(** * SchemaGenie: the schema-generation endpoint and its client

    A shallow embedding of [client/pages/Index.tsx] (the submission form and
    the diagram decoding rule) and of the Express handler
    [handleGenerateSchema] with its canned texts, followed by the properties
    of the request/response contract.

    Conventions.
    - A JavaScript string is a Rocq [string], a sequence of bytes.  Every text
      the server holds is 7-bit (lemma [texts_are_ascii]), so UTF-8
      encoding ([Buffer.from]) and the Latin-1 reading of [atob] are both the
      identity on them.
    - A request body is any JSON value, or [JUndefined] when no body was
      parsed; well-typed requests are the record [SchemaGenerationRequest].
    - The handler runs in a small state-and-exception monad over the
      observable world: the response object, the clock and the error log. *)

From Stdlib Require Import List String Ascii Bool NArith ZArith Lia.
Import ListNotations.
Set Warnings "-register-all".
Local Open Scope string_scope.

(** ** Text helpers *)

Definition dq : string := String (ascii_of_nat 34) EmptyString.
Definition nl : string := String (ascii_of_nat 10) EmptyString.

(** A template literal written over several lines: the lines joined by LF. *)
Definition unlines (ls : list string) : string := String.concat nl ls.

(** [s.startsWith(p)] *)
Definition startsWith (s p : string) : bool := String.prefix p s.

(** [s.split(sep)] for a one-character separator. *)
Fixpoint split_acc (sep : ascii) (cur : list ascii) (s : list ascii) : list string :=
  match s with
  | [] => [string_of_list_ascii (rev cur)]
  | c :: r =>
      if Ascii.eqb c sep
      then string_of_list_ascii (rev cur) :: split_acc sep [] r
      else split_acc sep (c :: cur) r
  end.

Definition split (sep : ascii) (s : string) : list string :=
  split_acc sep [] (list_ascii_of_string s).

Definition is_7bit (c : ascii) : bool := (N_of_ascii c <? 128)%N.

Definition ascii_text (s : string) : bool :=
  forallb is_7bit (list_ascii_of_string s).

(** ** JavaScript values and the operations the handler applies to them *)

Module Js.

(** JSON values, [undefined], and function objects (the latter only arise
    as inherited members of [Object.prototype]).  A number is carried by its
    canonical [String(n)] rendering: the handler can observe a number only
    through its truthiness and through property-key conversion, and both
    are functions of that rendering. *)
Inductive JsValue : Type :=
| JUndefined
| JNull
| JBool (b : bool)
| JNum (rendering : string)
| JStr (s : string)
| JArr (items : list JsValue)
| JObj (props : list (string * JsValue))
| JFun (name : string).

(** The exceptions that can be thrown along the modelled paths.  Messages
    are engine specific and never reach a response, so they are left out. *)
Inductive Exn : Type :=
| TypeError
| InvalidCharacterError.

Inductive Outcome (A : Type) : Type :=
| Returned (a : A)
| Thrown (e : Exn).
Arguments Returned {A} a.
Arguments Thrown {A} e.

Definition nullish (v : JsValue) : bool :=
  match v with
  | JUndefined | JNull => true
  | _ => false
  end.

(** [ToBoolean]: what [!v] and [if (v)] test. *)
Definition truthy (v : JsValue) : bool :=
  match v with
  | JUndefined | JNull => false
  | JBool b => b
  | JNum r => negb (String.eqb r "0" || String.eqb r "NaN")
  | JStr s => negb (String.eqb s EmptyString)
  | JArr _ | JObj _ | JFun _ => true
  end.

Fixpoint own (props : list (string * JsValue)) (k : string) : option JsValue :=
  match props with
  | [] => None
  | (k', v) :: rest => if String.eqb k' k then Some v else own rest k
  end.

(** Members every ordinary object inherits from [Object.prototype]. *)
Definition object_prototype_methods : list string :=
  [ "constructor"; "hasOwnProperty"; "isPrototypeOf"; "propertyIsEnumerable";
    "toLocaleString"; "toString"; "valueOf";
    "__defineGetter__"; "__defineSetter__"; "__lookupGetter__"; "__lookupSetter__" ].

Definition object_prototype_get (k : string) : JsValue :=
  if existsb (String.eqb k) object_prototype_methods then JFun k
  else if String.eqb k "__proto__" then JObj []   (* [Object.prototype] itself: no enumerable member *)
  else JUndefined.

(** [v[k]] for a string key.  On [undefined] and [null] the read throws.  On
    an object it is the own property, else the inherited one.  On arrays,
    strings, numbers and booleans the model answers [undefined]: it is
    exact for every name the handler reads there ([inputCode], [inputType],
    [options], [outputFormat], [databaseType], [suggestAPI], [generateERD]),
    none of which is an index, [length] or a built-in member. *)
Definition get (v : JsValue) (k : string) : Outcome JsValue :=
  match v with
  | JUndefined | JNull => Thrown TypeError
  | JObj props =>
      match own props k with
      | Some x => Returned x
      | None => Returned (object_prototype_get k)
      end
  | _ => Returned JUndefined
  end.

Definition join_with (sep : string) (parts : list string) : string :=
  String.concat sep parts.

(** [ToPropertyKey] on the values a parsed body can hold.  An array is
    joined with commas ([null] and [undefined] items render empty); an
    object renders through [Object.prototype.toString] unless it shadows
    [toString] with an own property, which no JSON value makes callable, so
    the conversion throws. *)
Fixpoint toPropertyKey (v : JsValue) : Outcome string :=
  match v with
  | JUndefined => Returned "undefined"
  | JNull => Returned "null"
  | JBool true => Returned "true"
  | JBool false => Returned "false"
  | JNum r => Returned r
  | JStr s => Returned s
  | JFun name => Returned name
  | JObj props =>
      match own props "toString" with
      | Some _ => Thrown TypeError
      | None => Returned "[object Object]"
      end
  | JArr items =>
      (fix items_text (l : list JsValue) (acc : list string) : Outcome string :=
         match l with
         | [] => Returned (join_with "," (rev acc))
         | x :: r =>
             if nullish x then items_text r (EmptyString :: acc)
             else match toPropertyKey x with
                  | Returned s => items_text r (s :: acc)
                  | Thrown e => Thrown e
                  end
         end) items []
  end.

(** [obj[key]] with a computed key. *)
Definition get_computed (obj key : JsValue) : Outcome JsValue :=
  match toPropertyKey key with
  | Returned k => get obj k
  | Thrown e => Thrown e
  end.

(** [obj.k = v] on an ordinary object: overwrite in place or append. *)
Fixpoint put (props : list (string * JsValue)) (k : string) (v : JsValue)
  : list (string * JsValue) :=
  match props with
  | [] => [(k, v)]
  | (k', v') :: rest =>
      if String.eqb k' k then (k', v) :: rest else (k', v') :: put rest k v
  end.

Definition set (obj : JsValue) (k : string) (v : JsValue) : JsValue :=
  match obj with
  | JObj props => JObj (put props k v)
  | _ => obj
  end.

(** What [JSON.stringify] keeps of a value: members holding [undefined] or a
    function are dropped from objects and become [null] in arrays. *)
Fixpoint wire (v : JsValue) : JsValue :=
  match v with
  | JObj props =>
      JObj ((fix members (l : list (string * JsValue)) : list (string * JsValue) :=
               match l with
               | [] => []
               | (k, x) :: r =>
                   match x with
                   | JUndefined | JFun _ => members r
                   | _ => (k, wire x) :: members r
                   end
               end) props)
  | JArr items =>
      JArr ((fix elements (l : list JsValue) : list JsValue :=
               match l with
               | [] => []
               | x :: r =>
                   match x with
                   | JUndefined | JFun _ => JNull :: elements r
                   | _ => wire x :: elements r
                   end
               end) items)
  | JFun _ => JUndefined
  | _ => v
  end.

(** Field of a JSON object as received: [None] when the member is absent. *)
Definition field (v : JsValue) (k : string) : option JsValue :=
  match v with
  | JObj props => own props k
  | _ => None
  end.

End Js.

(** ** Base64: [Buffer#toString('base64')] and the browser's [atob] *)

Module Base64.

Local Open Scope N_scope.

Definition alphabet : list ascii :=
  list_ascii_of_string
    "ABCDEFGHIJKLMNOPQRSTUVWXYZabcdefghijklmnopqrstuvwxyz0123456789+/".

Definition pad_char : ascii := "="%char.

Definition char_of_sextet (n : N) : ascii := nth (N.to_nat n) alphabet pad_char.

Fixpoint index_of (c : ascii) (l : list ascii) (i : N) : option N :=
  match l with
  | [] => None
  | x :: r => if Ascii.eqb x c then Some i else index_of c r (i + 1)
  end.

Definition sextet_of_char (c : ascii) : option N := index_of c alphabet 0.

(** Three bytes make four sextets; a final group of one or two bytes makes
    two or three, the missing low bits being zero. *)
Fixpoint encode_sextets (bs : list ascii) : list N :=
  match bs with
  | [] => []
  | [a] =>
      let x := N_of_ascii a in
      [x / 4; (x mod 4) * 16]
  | [a; b] =>
      let x := N_of_ascii a in
      let y := N_of_ascii b in
      [x / 4; (x mod 4) * 16 + y / 16; (y mod 16) * 4]
  | a :: b :: c :: rest =>
      let x := N_of_ascii a in
      let y := N_of_ascii b in
      let z := N_of_ascii c in
      x / 4 :: (x mod 4) * 16 + y / 16 :: (y mod 16) * 4 + z / 64 :: z mod 64
        :: encode_sextets rest
  end.

Definition padding (len : nat) : list ascii :=
  match Nat.modulo len 3 with
  | 1%nat => [pad_char; pad_char]
  | 2%nat => [pad_char]
  | _ => []
  end.

(** The characters of the groups, before padding. *)
Definition body (bs : list ascii) : list ascii := map char_of_sextet (encode_sextets bs).

(** [Buffer.from(s).toString('base64')] *)
Definition encode (s : string) : string :=
  let bs := list_ascii_of_string s in
  string_of_list_ascii (body bs ++ padding (List.length bs)).

(** The decoder is the forgiving-base64 decode of the HTML standard, which
    [atob] runs: ASCII whitespace is removed, one or two trailing [=] are
    removed when the length is a multiple of four, a length of 1 modulo 4 or
    a character outside the alphabet is an error, and left-over bits of a
    final partial group are discarded. *)
Definition is_ascii_whitespace (c : ascii) : bool :=
  let n := N_of_ascii c in
  (n =? 9) || (n =? 10) || (n =? 12) || (n =? 13) || (n =? 32).

Definition drop_last_pad (d : list ascii) : option (list ascii) :=
  match rev d with
  | c :: r => if Ascii.eqb c pad_char then Some (rev r) else None
  | [] => None
  end.

Definition strip_padding (d : list ascii) : list ascii :=
  match drop_last_pad d with
  | None => d
  | Some d1 =>
      match drop_last_pad d1 with
      | None => d1
      | Some d2 => d2
      end
  end.

Fixpoint sextets (d : list ascii) : option (list N) :=
  match d with
  | [] => Some []
  | c :: r =>
      match sextet_of_char c, sextets r with
      | Some n, Some ns => Some (n :: ns)
      | _, _ => None
      end
  end.
(** * OKCoin REST client (src/okcoin.js): a shallow embedding

    The client builds a parameter object per endpoint, signs it for the
    private endpoints (sorted [key=value] pairs joined by [&], the secret
    appended, MD5, upper case), hands it to the HTTP library, and classifies
    the response for the caller's callback.

    Conventions of the embedding.
    - JavaScript values are the inductive [value].  Numbers are the integers
      whose decimal text JavaScript prints in full (no fraction, no
      exponent); strings are sequences of 8-bit code units, so that the
      code-unit order used by [Array.prototype.sort] is the byte-wise order.
    - An object is its list of own enumerable properties in insertion
      order.  Assignment keeps the position of an existing key.
    - A conversion that throws [TypeError] returns [None]; the functions of
      the client that perform conversions live in the [option] monad.
    - The collaborators that are not part of the repository ([md5],
      [JSON.parse], [JSON.stringify]) are section variables. *)

From Stdlib Require Import String Ascii List ZArith Bool Lia.
From Stdlib Require Import DecimalString Permutation Sorted Orders Mergesort.
Import ListNotations.
Local Open Scope list_scope.
Local Open Scope string_scope.

(** ** The option monad of throwing conversions *)

Definition bind {A B : Type} (m : option A) (k : A -> option B) : option B :=
  match m with
  | Some a => k a
  | None => None
  end.

Notation "x <- m ;; k" := (bind m (fun x => k))
  (at level 61, m at next level, right associativity).

Fixpoint sequence {A : Type} (l : list (option A)) : option (list A) :=
  match l with
  | [] => Some []
  | m :: r => x <- m ;; xs <- sequence r ;; Some (x :: xs)
  end.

- - - -

_About this exercise:_ Begin with the line above that has "else match toPropertyKey x with" and continue through the line that has "function are dropped", setting each one down exactly. Stop there.

_Task solution:_
             else match toPropertyKey x with
                  | Returned s => items_text r (s :: acc)
                  | Thrown e => Thrown e
                  end
         end) items []
  end.

(** [obj[key]] with a computed key. *)
Definition get_computed (obj key : JsValue) : Outcome JsValue :=
  match toPropertyKey key with
  | Returned k => get obj k
  | Thrown e => Thrown e
  end.

(** [obj.k = v] on an ordinary object: overwrite in place or append. *)
Fixpoint put (props : list (string * JsValue)) (k : string) (v : JsValue)
  : list (string * JsValue) :=
  match props with
  | [] => [(k, v)]
  | (k', v') :: rest =>
      if String.eqb k' k then (k', v) :: rest else (k', v') :: put rest k v
  end.

Definition set (obj : JsValue) (k : string) (v : JsValue) : JsValue :=
  match obj with
  | JObj props => JObj (put props k v)
  | _ => obj
  end.

(** What [JSON.stringify] keeps of a value: members holding [undefined] or a
    function are dropped from objects and become [null] in arrays. *)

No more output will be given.